-- What this task involves --
Only those lines from the one with "match alignAction GetCreateDetachedWorkflow" through the last line of the material below should be output, each exactly as it appears.

(Data shown Opens)

Definition GetScheduleTask (a : WorkflowAction) : option ScheduleTaskAction :=
  match wa_Type a with Some (WorkflowAction_ScheduleTask x) => Some x | _ => None end.
Definition GetCreateChildWorkflow (a : WorkflowAction) : option CreateChildWorkflowAction :=
  match wa_Type a with Some (WorkflowAction_CreateChildWorkflow x) => Some x | _ => None end.
Definition GetCreateTimer (a : WorkflowAction) : option CreateTimerAction :=
  match wa_Type a with Some (WorkflowAction_CreateTimer x) => Some x | _ => None end.
Definition GetCreateDetachedWorkflow (a : WorkflowAction) : option CreateDetachedWorkflowAction :=
  match wa_Type a with Some (WorkflowAction_CreateDetachedWorkflow x) => Some x | _ => None end.

Definition setTaskExecutionId (executionID : string) (a : WorkflowAction) : WorkflowAction :=
  match wa_Type a with
  | Some (WorkflowAction_ScheduleTask x) =>
      mkWorkflowAction (wa_Id a)
        (Some (WorkflowAction_ScheduleTask
          (mkScheduleTaskAction (sa_Name x) (sa_Version x) (sa_Input x) executionID
             (sa_HistoryPropagationScope x)))) (wa_Router a)
  | _ => a
  end.

Definition restoreActivityScheduleIdentity (taskID : Z) (executionID : string) (b : Table) : Table :=
  match tb_pendingActions b !! taskID with
  | Some p => modAction (setTaskExecutionId executionID) p b
  | None => b
  end.

(** What the five handlers share: the pending task of the right kind is taken out and
    finished, anything else is buffered. *)
Definition onResolution (key : Kind * Z) (r : resolution) (finish : nat -> Table -> Table) (b : Table)
    : Table :=
  match tb_pendingTasks b !! key.2 with
  | Some p =>
      if bool_decide (ct_kind <$> getTask p b = Some key.1) && negb (resolutionIDProvisional key.2 b)
      then finish p (set_resolvedResolutions ({[key]} ∪ tb_resolvedResolutions b)
                       (set_pendingTasks (delete key.2 (tb_pendingTasks b)) b))
      else bufferResolution key r b
  | None => bufferResolution key r b
  end.

Definition onTaskCompleted (tc : TaskCompletedEvent) (b : Table) : Table :=
  let taskID := tc_TaskScheduledId tc in
  onResolution (KindTask, taskID) (ResTaskCompleted tc)
    (fun p b => taskComplete (GetValue (tc_Result tc)) p
                  (restoreActivityScheduleIdentity taskID (tc_TaskExecutionId tc) b)) b.

Definition onTaskFailed (tf : TaskFailedEvent) (b : Table) : Table :=
  let taskID := tf_TaskScheduledId tf in
  onResolution (KindTask, taskID) (ResTaskFailed tf)
    (fun p b => taskFail (tf_FailureDetails tf) p
                  (modTask (set_taskExecutionId (tf_TaskExecutionId tf)) p
                    (restoreActivityScheduleIdentity taskID (tf_TaskExecutionId tf) b))) b.

Definition onChildWorkflowCompleted (soc : ChildWorkflowInstanceCompletedEvent) (b : Table) : Table :=
  onResolution (KindChild, cc_TaskScheduledId soc) (ResChildCompleted soc)
    (taskComplete (GetValue (cc_Result soc))) b.

Definition onChildWorkflowFailed (sof : ChildWorkflowInstanceFailedEvent) (b : Table) : Table :=
  onResolution (KindChild, cf_TaskScheduledId sof) (ResChildFailed sof)
    (taskFail (cf_FailureDetails sof)) b.

Definition onTimerFired (tf : TimerFiredEvent) (b : Table) : Table :=
  onResolution (KindTimer, tfd_TimerId tf) (ResTimerFired tf) (taskComplete "") b.

(** [br.redeliver()] *)
Definition redeliver (r : resolution) (b : Table) : Table :=
  match r with
  | ResTaskCompleted tc => onTaskCompleted tc b
  | ResTaskFailed tf => onTaskFailed tf b
  | ResTimerFired tf => onTimerFired tf b
  | ResChildCompleted soc => onChildWorkflowCompleted soc b
  | ResChildFailed sof => onChildWorkflowFailed sof b
  end.

Definition consumeBufferedResolution (kind : Kind) (id : Z) (b : Table) : Table :=
  match tb_bufferedResolutions b !! (kind, id) with
  | Some br =>
      if resolutionIDProvisional id b then b
      else redeliver br (set_bufferedResolutions (delete (kind, id) (tb_bufferedResolutions b)) b)
  | None => b
  end.

(** Deliver what is buffered for the pending tasks [ids]. *)
Definition consumeAt (ids : list Z) (b : Table) : Table :=
  foldl (fun b id =>
    match tb_pendingTasks b !! id ≫= fun p => getTask p b with
    | Some task => consumeBufferedResolution (ct_kind task) id b
    | None => b
    end) b ids.

(** Ids of a map in ascending order, as [sort.Slice] leaves them. *)
Definition sortedIds {A} (m : gmap Z A) : list Z := merge_sort Z.le (map_to_list m).*1.

Definition consumeReadyBufferedResolutions (b : Table) : Table :=
  if bool_decide (tb_bufferedResolutions b = ∅) then b
  else consumeAt (sortedIds (tb_pendingTasks b)) b.

(** ** Optional timers *)

(** [time.Date(9999, 12, 31, 23, 59, 59, 999999999, time.UTC)] *)
Definition externalEventIndefiniteFireAt : Z := 253402300799 * Second + 999999999.

Definition isOptionalExternalEventTimerAction (a : WorkflowAction) : bool :=
  match GetCreateTimer a with
  | Some ct =>
      match ta_Origin ct, ta_FireAt ct with
      | Some (Origin_ExternalEvent _), Some fa => fa =? externalEventIndefiniteFireAt
      | _, _ => false
      end
  | None => false
  end.

Definition isOptionalExternalEventTimerCreatedEvent (tc : TimerCreatedEvent) : bool :=
  match tcr_Origin tc, tcr_FireAt tc with
  | Some (Origin_ExternalEvent _), Some fa => fa =? externalEventIndefiniteFireAt
  | _, _ => false
  end.

Definition pendingAction (id : Z) (b : Table) : option WorkflowAction :=
  tb_pendingActions b !! id ≫= fun p => getAction p b.

(** Move the pending action [id] down by one. *)
Definition shiftAction (b : Table) (id : Z) : Table :=
  match tb_pendingActions b !! id with
  | Some p =>
      let b := set_pendingActions (<[int32_of (id - 1) := p]> (delete id (tb_pendingActions b)))
                 (modAction (fun a => mkWorkflowAction (int32_of (id - 1)) (wa_Type a) (wa_Router a)) p b) in
      if bool_decide (id ∈ tb_optionalTimerIDs b)
      then set_optionalTimerIDs ({[int32_of (id - 1)]} ∪ (tb_optionalTimerIDs b ∖ {[id]})) b
      else b
  | None => b
  end.

Definition shiftTask (b : Table) (id : Z) : Table :=
  match tb_pendingTasks b !! id with
  | Some p => set_pendingTasks (<[int32_of (id - 1) := p]> (delete id (tb_pendingTasks b))) b
  | None => b
  end.

Definition laterIds {A} (atID : Z) (m : gmap Z A) : list Z := filter (fun id => atID < id) (sortedIds m).

Definition dropOptionalExternalEventTimerAt (atID : Z) (b : Table) : bool * Table :=
  match pendingAction atID b with
  | Some a =>
      if isOptionalExternalEventTimerAction a then
        let b := set_optionalTimerIDs (tb_optionalTimerIDs b ∖ {[atID]})
                   (set_pendingTasks (delete atID (tb_pendingTasks b))
                     (set_pendingActions (delete atID (tb_pendingActions b)) b)) in
        let b := foldl shiftAction b (laterIds atID (tb_pendingActions b)) in
        let taskIDs := laterIds atID (tb_pendingTasks b) in
        let b := foldl shiftTask b taskIDs in
        let b := set_sequenceNumber (int32_of (tb_sequenceNumber b - 1)) b in
        (true, consumeAt ((fun id => int32_of (id - 1)) <$> taskIDs) b)
      else (false, b)
  | None => (false, b)
  end.

(** [for ctx.dropOptionalExternalEventTimerAt(taskID) { }]: every round removes a
    pending action, so their number is enough fuel. *)
Fixpoint dropLoop (fuel : nat) (taskID : Z) (b : Table) : Table :=
  match fuel with
  | O => b
  | S fuel =>
      match dropOptionalExternalEventTimerAt taskID b with
      | (true, b) => dropLoop fuel taskID b
      | (false, b) => b
      end
  end.

Definition dropAllAt (taskID : Z) (b : Table) : Table :=
  dropLoop (S (size (tb_pendingActions b))) taskID b.

(** ** Scheduling events of the history *)

Definition removePendingAction (taskID : Z) (b : Table) : Table :=
  set_pendingActions (delete taskID (tb_pendingActions b)) b.

(** The pending action [taskID] has kind [get], after optional timers were dropped. *)
Definition alignAction {X} (get : WorkflowAction -> option X) (drop : Z -> Table -> Table) (taskID : Z)
    (b : Table) : Table * option (WorkflowAction * X) :=
  let found b := a ← pendingAction taskID b; x ← get a; Some (a, x) in
  match found b with
  | Some r => (b, Some r)
  | None => let b := drop taskID b in (b, found b)
  end.

Definition onTaskScheduled (taskID : Z) (ts : TaskScheduledEvent) (b : Table) : Table * option error :=
  match alignAction GetScheduleTask dropAllAt taskID b with
  | (b, Some _) => (removePendingAction taskID b, None)
  | (b, None) =>
      (b, Some (errorNew ("a previous execution called CallActivity for '" +:+ ts_Name ts +:+
        "' and sequence number " +:+ pretty taskID +:+ " at this point in the workflow logic, but the current " +:+
        "execution doesn't have this action with this sequence number")))
  end.

Definition onChildWorkflowScheduled (taskID : Z) (ts : ChildWorkflowInstanceCreatedEvent) (b : Table)
    : Table * option error :=
  match alignAction GetCreateChildWorkflow dropAllAt taskID b with
  | (b, Some _) =>
      let b := match tb_pendingTasks b !! taskID with
               | Some p =>
                   if bool_decide (ct_kind <$> getTask p b = Some KindChild)
                   then modTask (set_childInstanceID (cw_InstanceId ts)) p b else b
               | None => b
               end in
      (removePendingAction taskID b, None)
  | (b, None) =>
      (b, Some (errorNew ("a previous execution called CallChildWorkflow for '" +:+ cw_Name ts +:+
        "' and sequence number " +:+ pretty taskID +:+ " at this point in the workflow logic, but the current " +:+
        "execution doesn't have this action with this sequence number")))
  end.

(** Here a single optional timer is dropped. *)
Definition onDetachedWorkflowCreated (taskID : Z) (dw : DetachedWorkflowInstanceCreatedEvent) (b : Table)
    : Table * option error :=
  match alignAction GetCreateDetachedWorkflow (fun id b => (dropOptionalExternalEventTimerAt id b).2) taskID b with
  | (b, Some (_, scheduled)) =>
      if String.eqb (da_InstanceId scheduled) (dw_InstanceId dw) then (removePendingAction taskID b, None)
      else
        (b, Some (errorNew ("a previous execution called ScheduleNewWorkflow for instance ID '" +:+
          dw_InstanceId dw +:+ "' and sequence number " +:+ pretty taskID +:+ " at this point in the workflow " +:+
          "logic, but the current execution scheduled instance ID '" +:+ da_InstanceId scheduled +:+ "'")))
  | (b, None) =>
      (b, Some (errorNew ("a previous execution called ScheduleNewWorkflow for instance ID '" +:+
        dw_InstanceId dw +:+ "' and sequence number " +:+ pretty taskID +:+ " at this point in the workflow " +:+
        "logic, but the current execution doesn't have this action with this sequence number")))
  end.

(Data shown Closes)

-- The answer --
  match alignAction GetCreateDetachedWorkflow (fun id b => (dropOptionalExternalEventTimerAt id b).2) taskID b with
  | (b, Some (_, scheduled)) =>
      if String.eqb (da_InstanceId scheduled) (dw_InstanceId dw) then (removePendingAction taskID b, None)
      else
        (b, Some (errorNew ("a previous execution called ScheduleNewWorkflow for instance ID '" +:+
          dw_InstanceId dw +:+ "' and sequence number " +:+ pretty taskID +:+ " at this point in the workflow " +:+
          "logic, but the current execution scheduled instance ID '" +:+ da_InstanceId scheduled +:+ "'")))
  | (b, None) =>
      (b, Some (errorNew ("a previous execution called ScheduleNewWorkflow for instance ID '" +:+
        dw_InstanceId dw +:+ "' and sequence number " +:+ pretty taskID +:+ " at this point in the workflow " +:+
        "logic, but the current execution doesn't have this action with this sequence number")))
  end.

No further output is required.